What the task requires: The listing below holds a line with "v => RC_LINE_PATH v" and a later line with "Fixpoint put (k". Write out those two lines and every line between them, exactly, and nothing else.

━━ Recorded data

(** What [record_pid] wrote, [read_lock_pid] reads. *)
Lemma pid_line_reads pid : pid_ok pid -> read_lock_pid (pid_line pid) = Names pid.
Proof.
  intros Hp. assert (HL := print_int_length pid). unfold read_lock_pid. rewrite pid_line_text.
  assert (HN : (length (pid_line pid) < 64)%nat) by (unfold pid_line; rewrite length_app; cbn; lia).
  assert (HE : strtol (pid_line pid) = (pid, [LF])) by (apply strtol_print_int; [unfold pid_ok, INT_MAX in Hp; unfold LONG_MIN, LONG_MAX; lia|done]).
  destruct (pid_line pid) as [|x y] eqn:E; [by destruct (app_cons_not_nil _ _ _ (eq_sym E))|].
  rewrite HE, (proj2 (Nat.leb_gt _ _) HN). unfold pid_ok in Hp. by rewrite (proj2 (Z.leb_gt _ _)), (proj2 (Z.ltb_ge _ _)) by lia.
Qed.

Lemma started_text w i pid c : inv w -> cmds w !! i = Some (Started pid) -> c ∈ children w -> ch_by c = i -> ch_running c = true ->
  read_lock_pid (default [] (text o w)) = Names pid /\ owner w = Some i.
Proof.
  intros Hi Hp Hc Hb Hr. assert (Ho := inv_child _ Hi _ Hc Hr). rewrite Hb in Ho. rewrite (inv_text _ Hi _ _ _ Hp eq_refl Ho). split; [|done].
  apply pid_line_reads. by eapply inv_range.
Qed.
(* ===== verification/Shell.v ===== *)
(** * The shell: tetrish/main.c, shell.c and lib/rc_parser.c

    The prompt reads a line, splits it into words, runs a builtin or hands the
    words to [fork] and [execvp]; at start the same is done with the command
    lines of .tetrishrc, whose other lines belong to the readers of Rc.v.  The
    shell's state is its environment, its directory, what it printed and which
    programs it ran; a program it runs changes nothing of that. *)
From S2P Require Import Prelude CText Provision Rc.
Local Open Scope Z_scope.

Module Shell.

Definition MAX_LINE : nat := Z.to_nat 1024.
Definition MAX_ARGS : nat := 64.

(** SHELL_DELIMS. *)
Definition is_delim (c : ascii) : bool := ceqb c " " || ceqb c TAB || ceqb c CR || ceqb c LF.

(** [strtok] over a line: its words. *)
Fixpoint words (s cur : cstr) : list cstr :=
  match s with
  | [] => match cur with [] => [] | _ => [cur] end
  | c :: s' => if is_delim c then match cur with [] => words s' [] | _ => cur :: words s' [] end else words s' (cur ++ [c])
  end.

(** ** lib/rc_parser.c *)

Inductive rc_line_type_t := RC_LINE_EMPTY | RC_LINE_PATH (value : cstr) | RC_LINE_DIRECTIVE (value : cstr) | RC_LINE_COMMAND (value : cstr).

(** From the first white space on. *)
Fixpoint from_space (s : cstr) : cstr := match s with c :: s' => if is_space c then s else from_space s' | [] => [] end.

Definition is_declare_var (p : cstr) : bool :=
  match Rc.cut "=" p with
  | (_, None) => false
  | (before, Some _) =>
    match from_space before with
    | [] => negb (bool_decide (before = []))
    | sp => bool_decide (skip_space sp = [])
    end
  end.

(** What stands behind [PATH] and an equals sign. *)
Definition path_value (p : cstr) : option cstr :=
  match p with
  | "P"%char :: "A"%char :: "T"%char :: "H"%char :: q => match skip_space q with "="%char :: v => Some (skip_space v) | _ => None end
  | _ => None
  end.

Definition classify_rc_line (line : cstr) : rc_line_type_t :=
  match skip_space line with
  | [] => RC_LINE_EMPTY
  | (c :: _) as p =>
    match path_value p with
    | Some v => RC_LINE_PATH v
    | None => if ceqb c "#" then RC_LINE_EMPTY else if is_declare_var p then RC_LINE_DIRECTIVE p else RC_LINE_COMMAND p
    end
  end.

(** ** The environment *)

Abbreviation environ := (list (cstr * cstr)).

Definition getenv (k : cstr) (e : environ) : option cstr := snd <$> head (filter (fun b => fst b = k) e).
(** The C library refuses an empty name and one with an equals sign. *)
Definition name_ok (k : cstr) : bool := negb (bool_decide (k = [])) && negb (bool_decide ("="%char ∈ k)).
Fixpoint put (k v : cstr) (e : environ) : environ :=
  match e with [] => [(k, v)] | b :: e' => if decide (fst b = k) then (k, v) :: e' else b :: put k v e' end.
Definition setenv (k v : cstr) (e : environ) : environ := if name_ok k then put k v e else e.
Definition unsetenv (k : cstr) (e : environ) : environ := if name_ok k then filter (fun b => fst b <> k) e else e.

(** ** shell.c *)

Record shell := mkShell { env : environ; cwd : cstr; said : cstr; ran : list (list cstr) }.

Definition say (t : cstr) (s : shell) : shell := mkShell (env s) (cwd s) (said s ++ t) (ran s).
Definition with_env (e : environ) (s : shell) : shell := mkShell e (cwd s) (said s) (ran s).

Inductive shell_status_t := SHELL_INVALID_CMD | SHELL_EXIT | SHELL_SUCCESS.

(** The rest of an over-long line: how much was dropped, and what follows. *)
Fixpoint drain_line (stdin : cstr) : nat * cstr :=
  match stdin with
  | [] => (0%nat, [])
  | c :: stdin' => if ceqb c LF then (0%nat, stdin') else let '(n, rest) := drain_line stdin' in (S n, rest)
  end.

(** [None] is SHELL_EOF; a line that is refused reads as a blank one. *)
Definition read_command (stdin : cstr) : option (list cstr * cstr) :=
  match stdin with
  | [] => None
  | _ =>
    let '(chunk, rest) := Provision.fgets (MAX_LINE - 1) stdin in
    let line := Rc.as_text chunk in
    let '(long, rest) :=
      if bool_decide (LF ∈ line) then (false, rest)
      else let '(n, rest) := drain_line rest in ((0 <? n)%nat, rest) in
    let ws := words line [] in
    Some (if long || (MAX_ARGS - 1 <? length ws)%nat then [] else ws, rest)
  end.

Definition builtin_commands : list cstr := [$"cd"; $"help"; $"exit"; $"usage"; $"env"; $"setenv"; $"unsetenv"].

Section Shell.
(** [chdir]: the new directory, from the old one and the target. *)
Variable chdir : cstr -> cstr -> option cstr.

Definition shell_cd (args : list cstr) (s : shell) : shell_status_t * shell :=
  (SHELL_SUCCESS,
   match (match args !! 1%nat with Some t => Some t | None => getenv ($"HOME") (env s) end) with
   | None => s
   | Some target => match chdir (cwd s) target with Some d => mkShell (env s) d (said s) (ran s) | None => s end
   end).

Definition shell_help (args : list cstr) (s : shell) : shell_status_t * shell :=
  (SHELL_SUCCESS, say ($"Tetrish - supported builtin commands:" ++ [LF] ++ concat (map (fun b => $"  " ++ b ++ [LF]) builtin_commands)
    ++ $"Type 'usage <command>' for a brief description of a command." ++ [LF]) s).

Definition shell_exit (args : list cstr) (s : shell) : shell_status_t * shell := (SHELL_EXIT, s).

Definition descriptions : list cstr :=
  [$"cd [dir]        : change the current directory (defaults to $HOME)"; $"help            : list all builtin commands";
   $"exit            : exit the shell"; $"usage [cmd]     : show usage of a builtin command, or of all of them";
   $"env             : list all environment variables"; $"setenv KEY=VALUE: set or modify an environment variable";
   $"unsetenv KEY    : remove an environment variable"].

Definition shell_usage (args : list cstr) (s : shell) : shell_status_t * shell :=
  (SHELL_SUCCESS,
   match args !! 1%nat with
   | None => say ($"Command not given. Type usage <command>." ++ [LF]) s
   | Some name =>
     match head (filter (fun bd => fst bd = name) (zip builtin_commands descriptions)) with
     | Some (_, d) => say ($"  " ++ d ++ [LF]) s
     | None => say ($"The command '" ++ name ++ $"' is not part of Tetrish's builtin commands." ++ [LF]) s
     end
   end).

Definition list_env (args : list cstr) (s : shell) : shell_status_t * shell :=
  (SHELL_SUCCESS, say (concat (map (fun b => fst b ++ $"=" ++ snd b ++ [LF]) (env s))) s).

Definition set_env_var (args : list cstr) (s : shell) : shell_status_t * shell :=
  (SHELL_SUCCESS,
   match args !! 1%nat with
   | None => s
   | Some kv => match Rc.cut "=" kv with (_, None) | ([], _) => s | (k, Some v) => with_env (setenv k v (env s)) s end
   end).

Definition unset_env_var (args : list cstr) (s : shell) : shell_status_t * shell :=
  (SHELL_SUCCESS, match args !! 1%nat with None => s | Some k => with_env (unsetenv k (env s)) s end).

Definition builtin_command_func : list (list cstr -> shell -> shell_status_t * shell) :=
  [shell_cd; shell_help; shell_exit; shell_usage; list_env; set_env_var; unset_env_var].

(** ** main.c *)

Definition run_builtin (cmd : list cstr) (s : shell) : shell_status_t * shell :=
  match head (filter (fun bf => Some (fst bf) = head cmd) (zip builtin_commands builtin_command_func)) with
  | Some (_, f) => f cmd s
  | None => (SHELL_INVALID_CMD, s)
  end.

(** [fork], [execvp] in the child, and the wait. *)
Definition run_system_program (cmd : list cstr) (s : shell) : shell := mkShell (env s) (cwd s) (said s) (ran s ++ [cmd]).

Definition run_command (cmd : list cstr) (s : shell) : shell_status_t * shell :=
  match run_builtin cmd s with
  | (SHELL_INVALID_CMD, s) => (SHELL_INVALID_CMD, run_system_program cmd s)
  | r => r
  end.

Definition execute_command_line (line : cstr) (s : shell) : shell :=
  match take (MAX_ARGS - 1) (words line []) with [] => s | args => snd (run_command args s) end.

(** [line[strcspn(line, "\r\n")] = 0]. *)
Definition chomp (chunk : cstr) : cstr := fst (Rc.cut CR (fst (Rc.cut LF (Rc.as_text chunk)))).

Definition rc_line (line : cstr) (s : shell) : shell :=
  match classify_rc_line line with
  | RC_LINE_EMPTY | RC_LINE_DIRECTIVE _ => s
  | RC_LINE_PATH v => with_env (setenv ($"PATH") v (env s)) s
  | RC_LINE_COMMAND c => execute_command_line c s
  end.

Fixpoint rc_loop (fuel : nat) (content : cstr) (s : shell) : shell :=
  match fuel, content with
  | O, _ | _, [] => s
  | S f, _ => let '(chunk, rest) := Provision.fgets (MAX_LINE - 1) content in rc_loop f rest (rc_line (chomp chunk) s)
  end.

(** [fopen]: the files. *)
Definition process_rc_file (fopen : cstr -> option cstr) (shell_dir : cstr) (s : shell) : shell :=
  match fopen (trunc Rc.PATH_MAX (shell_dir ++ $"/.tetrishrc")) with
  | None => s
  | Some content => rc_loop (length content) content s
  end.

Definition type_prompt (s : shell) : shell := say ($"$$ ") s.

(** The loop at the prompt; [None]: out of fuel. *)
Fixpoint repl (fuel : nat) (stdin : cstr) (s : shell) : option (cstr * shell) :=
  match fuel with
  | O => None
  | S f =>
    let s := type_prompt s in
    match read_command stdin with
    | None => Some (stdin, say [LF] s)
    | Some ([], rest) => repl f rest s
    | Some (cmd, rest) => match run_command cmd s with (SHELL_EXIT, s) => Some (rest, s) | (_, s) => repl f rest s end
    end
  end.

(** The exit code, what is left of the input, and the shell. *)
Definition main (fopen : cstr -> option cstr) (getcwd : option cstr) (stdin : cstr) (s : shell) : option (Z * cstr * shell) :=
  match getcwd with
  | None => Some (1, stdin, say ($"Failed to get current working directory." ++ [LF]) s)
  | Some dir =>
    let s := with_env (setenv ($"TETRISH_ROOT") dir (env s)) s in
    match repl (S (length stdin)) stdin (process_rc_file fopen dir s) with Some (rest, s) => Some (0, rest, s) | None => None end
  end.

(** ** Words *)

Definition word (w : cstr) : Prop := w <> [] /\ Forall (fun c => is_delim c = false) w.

━━━━

Result of this task:
    | Some v => RC_LINE_PATH v
    | None => if ceqb c "#" then RC_LINE_EMPTY else if is_declare_var p then RC_LINE_DIRECTIVE p else RC_LINE_COMMAND p
    end
  end.

(** ** The environment *)

Abbreviation environ := (list (cstr * cstr)).

Definition getenv (k : cstr) (e : environ) : option cstr := snd <$> head (filter (fun b => fst b = k) e).
(** The C library refuses an empty name and one with an equals sign. *)
Definition name_ok (k : cstr) : bool := negb (bool_decide (k = [])) && negb (bool_decide ("="%char ∈ k)).
Fixpoint put (k v : cstr) (e : environ) : environ :=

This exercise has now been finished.